───── EXERCISE DATA ─────
(** Off the batch path it declines at once. *)
Lemma tryWhereIn2BatchPointGet_cases : forall f x ctx,
  tryWhereIn2BatchPointGet f x ctx = Returned None ctx \/
  exists inExpr inList,
    onBatchPath x /\ Where x = Some (PatternInExpr inExpr inList false) /\
    inList <> [] /\
    tryWhereIn2BatchPointGet f x ctx
    = bind (batchChildren f (candidateOf inExpr) x inList [] []) unionOver ctx.
Proof.
  intros f x ctx.
  destruct (isSome (OrderBy x) || isSome (GroupBy x) || isSome (stmtLimit x)
            || isSome (Having x) || Nat.ltb 0 (length (WindowSpecs x))
            || negb (isLockNone (LockTp x))) eqn:Eg.
  - left. unfold tryWhereIn2BatchPointGet. now rewrite Eg.
  - apply onBatchPath_guard in Eg.
    destruct (Where x) as [[| | | |inExpr inList inNot| | |]|] eqn:Ew;
      try (left; unfold tryWhereIn2BatchPointGet;
           rewrite (proj1 (onBatchPath_guard x) Eg), Ew; reflexivity).
    destruct inNot;
      [left; unfold tryWhereIn2BatchPointGet;
       rewrite (proj1 (onBatchPath_guard x) Eg), Ew; reflexivity|].
    destruct inList as [|row rest];
      [left; unfold tryWhereIn2BatchPointGet;
       rewrite (proj1 (onBatchPath_guard x) Eg), Ew; reflexivity|].
    right. exists inExpr, (row :: rest). split; [exact Eg|]. split; [reflexivity|].
    split; [discriminate|]. apply tryWhereIn2BatchPointGet_loop; auto. discriminate.
Qed.

(** Elements that are all answered with point-get plans only lengthen
    what the loop has collected. *)
Lemma batchChildren_prefix : forall f x inExpr before rest props children ctx ps c,
  planned f x inExpr before ctx = Some (ps, c) ->
  batchChildren f (candidateOf inExpr) x (before ++ rest) props children ctx
  = batchChildren f (candidateOf inExpr) x rest
      (props ++ repeat (mkPhysicalProperty 1) (length before)) (children ++ ps) c.
Proof.
  intros f x inExpr before rest; induction before as [|row before IH];
    intros props children ctx ps c H; simpl in H.
  - inversion H; subst. simpl. now rewrite !app_nil_r.
  - simpl. destruct (candidateOf inExpr row) as [w|]; [|discriminate].
    unfold bind.
    destruct (f (NSelect (reusedStmt x w)) ctx) as [[[p| | | |]|] c1| |];
      try discriminate.
    destruct (planned f x inExpr before c1) as [[ps' c']|] eqn:Ep; [|discriminate].
    inversion H; subst. rewrite (IH _ _ _ _ _ Ep), <- !app_assoc. reflexivity.
Qed.

Lemma planned_length : forall f x inExpr rows ctx ps c,
  planned f x inExpr rows ctx = Some (ps, c) -> length ps = length rows.
Proof.
  intros f x inExpr rows; induction rows as [|row rows IH]; intros ctx ps c H;
    simpl in H.
  - inversion H; reflexivity.
  - destruct (candidateOf inExpr row) as [w|]; [|discriminate].
    destruct (f (NSelect (reusedStmt x w)) ctx) as [[[p| | | |]|] c1| |];
      try discriminate.
    destruct (planned f x inExpr rows c1) as [[ps' c']|] eqn:Ep; [|discriminate].
    inversion H; subst. simpl. now rewrite (IH _ _ _ Ep).
Qed.

(** The loop returns children only when every element was answered with a
    point-get plan. *)
Lemma batchChildren_planned : forall f x inExpr rows props children ctx props' children' ctx',
  batchChildren f (candidateOf inExpr) x rows props children ctx
  = Returned (Some (props', children')) ctx' ->
  exists ps,
    planned f x inExpr rows ctx = Some (ps, ctx') /\
    children' = children ++ ps /\
    props' = props ++ repeat (mkPhysicalProperty 1) (length rows).
Proof.
  intros f x inExpr rows; induction rows as [|row rows IH];
    intros props children ctx props' children' ctx' H; simpl in H.
  - inversion H; subst. exists []. simpl. now rewrite !app_nil_r.
  - simpl. destruct (candidateOf inExpr row) as [w|]; [|discriminate].
    unfold bind in H.
    destruct (f (NSelect (reusedStmt x w)) ctx) as [[[p| | | |]|] c1| |];
      try discriminate.
    destruct (IH _ _ _ _ _ _ H) as (ps & -> & -> & ->).
    exists (p :: ps). rewrite <- !app_assoc. auto.
Qed.

(** C5.  On the batch path of [tryWhereIn2BatchPointGet], whatever
    function re-runs the candidates: when the elements before one have all
    been answered with point-get plans and that element has no candidate,
    or its re-run returns nil, the whole attempt returns nil, in the
    session that the failed re-run left.  And a plan, when one is
    returned, is a union with one child per element of the IN list, in
    order, each the plan of its own re-run: never a subset. *)
Theorem C5_failed_candidate_returns_nil : forall tryFast x ctx,
  (forall inExpr before row after ps c c',
     onBatchPath x ->
     Where x = Some (PatternInExpr inExpr (before ++ row :: after) false) ->
     planned tryFast x inExpr before ctx = Some (ps, c) ->
     (candidateOf inExpr row = None /\ c' = c) \/
     (exists w, candidateOf inExpr row = Some w /\
                tryFast (NSelect (reusedStmt x w)) c = Returned None c') ->
     tryWhereIn2BatchPointGet tryFast x ctx = Returned None c') /\
  (forall plan ctx',
     tryWhereIn2BatchPointGet tryFast x ctx = Returned (Some plan) ctx' ->
     exists ua inExpr inList ps,
       plan = PlanUnionAll ua /\
       Where x = Some (PatternInExpr inExpr inList false) /\
       planned tryFast x inExpr inList ctx = Some (ps, ctx') /\
       uaChildren ua = withFirstStats ps /\
       length (uaChildren ua) = length inList).
Proof.
  intros tryFast x ctx. split.
  - intros inExpr before row after ps c c' Hon Hw Hp Hfail.
    rewrite (@tryWhereIn2BatchPointGet_loop tryFast x _ _ ctx Hon Hw)
      by (destruct before; discriminate).
    unfold bind. rewrite (@batchChildren_prefix _ _ _ _ _ _ _ _ _ _ Hp). simpl.
    destruct Hfail as [[Hn ->]|(w & Hc' & Hr)].
    + rewrite Hn. reflexivity.
    + rewrite Hc'. unfold bind. rewrite Hr. reflexivity.
  - intros plan ctx' H.
    destruct (tryWhereIn2BatchPointGet_cases tryFast x ctx)
      as [Hnil|(inExpr & inList & Hon & Hw & Hne & Heq)]; [congruence|].
    rewrite Heq in H. unfold bind in H.
    destruct (batchChildren tryFast (candidateOf inExpr) x inList [] [] ctx)
      as [[[props children]|] c| |] eqn:Eb; try discriminate.
    destruct (@batchChildren_planned _ _ _ _ _ _ _ _ _ _ Eb) as (ps & Hp & Hch & _).
    simpl in Hch. subst children.
    destruct ps as [|p0 ps]; [discriminate|]. simpl in H. inversion H; subst.
    eexists; exists inExpr, inList, (p0 :: ps).
    split; [reflexivity|]. split; [exact Hw|]. split; [exact Hp|].
    split; [reflexivity|]. simpl. apply planned_length in Hp. exact Hp.
Qed.

Lemma C5_failed_candidate_returns_nil_witness :
  exists c',
    tryWhereIn2BatchPointGet (TryFastPlan Sample.collaborators 1)
                             Sample.selectInWithNull Sample.session
    = Returned None c'.
Proof.
  eexists.
  eapply (proj1 (@C5_failed_candidate_returns_nil
                   (TryFastPlan Sample.collaborators 1) Sample.selectInWithNull
                   Sample.session)
                (Sample.col "id") [Sample.int 3] Sample.null []).
  - repeat split.
  - reflexivity.
  - vm_compute. reflexivity.
  - right. eexists. split; [reflexivity|]. vm_compute. reflexivity.
Defined.

(** ** C3: the children of a batch plan *)

Section Batch.

Variable X : Externals.

Lemma buildSchemaFromFields_db : forall s1 s2 db tbl al fields,
  CurrentDB s1 = CurrentDB s2 ->
  buildSchemaFromFields s1 db tbl al fields = buildSchemaFromFields s2 db tbl al fields.
Proof.
  intros s1 s2 db tbl al fields H. unfold buildSchemaFromFields. now rewrite H.
Qed.

Lemma projection_db : forall s1 s2 x,
  CurrentDB s1 = CurrentDB s2 -> projection s1 x = projection s2 x.
Proof.
  intros s1 s2 x H. unfold projection.
  destruct (getSingleTableNameAndAlias (From x)) as [[tn|] al]; [|reflexivity].
  destruct (tnTableInfo tn); [|reflexivity]. now apply buildSchemaFromFields_db.
Qed.

Lemma preamble_table : forall s x tn al tbl pairs,
  preamble X s x = Some (tn, al, tbl, pairs) ->
  getSingleTableNameAndAlias (From x) = (Some tn, al) /\ tnTableInfo tn = Some tbl /\
  getNameValuePairs [] al (Where x) = Some pairs /\
  tableBarred x = false.
Proof.
  intros s x tn al tbl pairs H. unfold preamble in H. unfold tableBarred.
  destruct (isSome (Having x)); [discriminate|].
  destruct (limitRejects X s (stmtLimit x)); [discriminate|].
  destruct (getSingleTableNameAndAlias (From x)) as [[tn'|] al']; [|discriminate].
  destruct (tnTableInfo tn') as [tbl'|] eqn:Et; [|discriminate].
  destruct (isSome (GetPartitionInfo tbl')); [discriminate|].
  destruct (existsb columnBars (Columns tbl')); [discriminate|].
  destruct (getNameValuePairs [] al' (Where x)) as [pairs'|] eqn:Ep; [|discriminate].
  inversion H; subst. rewrite Et. repeat split; assumption.
Qed.

Lemma tryPointGetPlan_projection : forall x ctx p ctx',
  tryPointGetPlan X x ctx = Returned (Some p) ctx' ->
  projection (sv ctx) x = Some (schema p).
Proof.
  intros x ctx p ctx' H.
  destruct (tryPointGetPlan_some _ _ _ H) as (tn & al & tbl & pairs & Hp & _ & Hb & _).
  destruct (preamble_table _ _ Hp) as (Hg & Ht & _). unfold projection.
  now rewrite Hg, Ht.
Qed.

(** The batch path returns nothing or a union. *)
Lemma tryWhereIn2BatchPointGet_union : forall f x ctx pl ctx',
  tryWhereIn2BatchPointGet f x ctx = Returned (Some pl) ctx' ->
  exists ua, pl = PlanUnionAll ua.
Proof.
  intros f x ctx pl ctx' H. unfold tryWhereIn2BatchPointGet in H.
  destruct (_ || _); [discriminate|].
  destruct (Where x) as [[| | | |inExpr inList inNot| | |]|]; try discriminate.
  destruct (_ || _); [discriminate|].
  assert (G : forall cand,
    bind (batchChildren f cand x inList [] [])
      (fun built => match built with
         | None => ret None
         | Some (chReqProps, children) =>
           match children with
           | [] => panic
           | child0 :: others =>
             let '(st, child0) := statsInfo child0 in
             ret (Some (PlanUnionAll
                    (mkPhysicalUnionAll true (Scale st (Z.of_nat (length children)))
                       chReqProps (schema child0) (child0 :: others))))
           end
         end) ctx = Returned (Some pl) ctx' -> exists ua, pl = PlanUnionAll ua).
  { intros cand G. unfold bind in G.
    destruct (batchChildren _ _ _ _ _ _ _) as [[[props [|c0 cs]]|] c| |]; try discriminate.
    simpl in G. inversion G; subst. eexists; reflexivity. }
  destruct inExpr as [| | | | |leftValues| |]; try discriminate.
  - eapply G; eauto.
  - destruct (Nat.ltb _ _); [discriminate|]. eapply G; eauto.
Qed.

(** A point-get plan returned by [TryFastPlan] for a SELECT carries the
    schema projected by the statement. *)
Lemma TryFastPlan_projection : forall fuel x ctx p ctx',
  TryFastPlan X fuel (NSelect x) ctx = Returned (Some (PlanPointGet p)) ctx' ->
  projection (sv ctx) x = Some (schema p).
Proof.
  intros fuel x ctx p ctx' H. destruct fuel as [|fuel]; [discriminate|].
  simpl in H. unfold trySelect, bind in H.
  destruct (tryWhereIn2BatchPointGet (TryFastPlan X fuel) x ctx) as [[pl|] c1| |] eqn:E1;
    try discriminate.
  - destruct (tryWhereIn2BatchPointGet_union _ _ _ E1) as [ua ->]. discriminate.
  - assert (F1 : frame ctx c1).
    { eapply framed_tryWhereIn2BatchPointGet; [|exact E1].
      intro node; apply framed_TryFastPlan. }
    destruct (tryPointGetPlan X x c1) as [[fp|] c2| |] eqn:E2; try discriminate.
    pose proof (tryPointGetPlan_projection _ _ E2) as Hp.
    rewrite (projection_db (sv c1) (sv ctx) x (frame_db F1)) in Hp.
    destruct (checkFastPlanPrivilege fp [mysql.SelectPriv] c2) as [e c3| |];
      try discriminate.
    destruct (isSome e); [discriminate|]. destruct (IsTableDual fp); [discriminate|].
    destruct (isLockForUpdate (LockTp x)).
    + unfold getCtx in H. destruct (_ || _); inversion H; subst; assumption.
    + inversion H; subst; assumption.
Qed.

(** The loop over the IN list appends one plan per candidate, each the
    answer of [tryFast] to the rewritten statement in a session framed
    by the initial one. *)
Lemma batchChildren_inv : forall f candidate selStmt,
  (forall node, framed (f node)) ->
  forall rows props children ctx props' children' ctx',
  batchChildren f candidate selStmt rows props children ctx
  = Returned (Some (props', children')) ctx' ->
  exists added,
    children' = children ++ added /\ length added = length rows /\
    props' = props ++ repeat (mkPhysicalProperty 1) (length rows) /\
    Forall2 (fun row p =>
               exists w c c', candidate row = Some w /\ frame ctx c /\
                              f (NSelect (reusedStmt selStmt w)) c
                              = Returned (Some (PlanPointGet p)) c')
            rows added.
Proof.
  intros f candidate selStmt Hf rows; induction rows as [|row rest IH];
    intros props children ctx props' children' ctx' H; simpl in H.
  - inversion H; subst. exists []. rewrite !app_nil_r.
    split; [reflexivity|]. split; [reflexivity|]. split; [reflexivity|]. constructor.
  - destruct (candidate row) as [w|] eqn:Ec; [|discriminate].
    unfold bind in H.
    destruct (f (NSelect (reusedStmt selStmt w)) ctx) as [[[p| | | |]|] c1| |] eqn:E1;
      try discriminate.
    pose proof (Hf _ _ _ _ E1) as F1.
    destruct (IH _ _ _ _ _ _ H) as (added & Hch & Hlen & Hprops & Hall).
    exists (p :: added). rewrite Hch, Hprops, <- !app_assoc. simpl.
    split; [reflexivity|]. split; [now rewrite Hlen|]. split; [reflexivity|].
    constructor.
    + exists w, ctx, c1.
      split; [assumption|]. split; [apply frame_refl | assumption].
    + eapply Forall2_impl; [|exact Hall]. simpl.
      intros r q (w' & c & c' & ? & ? & ?). exists w', c, c'.
      split; [assumption|]. split; [eapply frame_trans; eauto | assumption].
Qed.

End Batch.

Section BatchPlan.

Variable X : Externals.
─────
Will you return exactly the lines above from the one with "ret (Some (PlanUnionAll" down to the one with "schema projected by the statement. *)", counting both as part of the range?

◆ OUTPUT FOR THIS TASK ◆
             ret (Some (PlanUnionAll
                    (mkPhysicalUnionAll true (Scale st (Z.of_nat (length children)))
                       chReqProps (schema child0) (child0 :: others))))
           end
         end) ctx = Returned (Some pl) ctx' -> exists ua, pl = PlanUnionAll ua).
  { intros cand G. unfold bind in G.
    destruct (batchChildren _ _ _ _ _ _ _) as [[[props [|c0 cs]]|] c| |]; try discriminate.
    simpl in G. inversion G; subst. eexists; reflexivity. }
  destruct inExpr as [| | | | |leftValues| |]; try discriminate.
  - eapply G; eauto.
  - destruct (Nat.ltb _ _); [discriminate|]. eapply G; eauto.
Qed.

(** A point-get plan returned by [TryFastPlan] for a SELECT carries the
    schema projected by the statement. *)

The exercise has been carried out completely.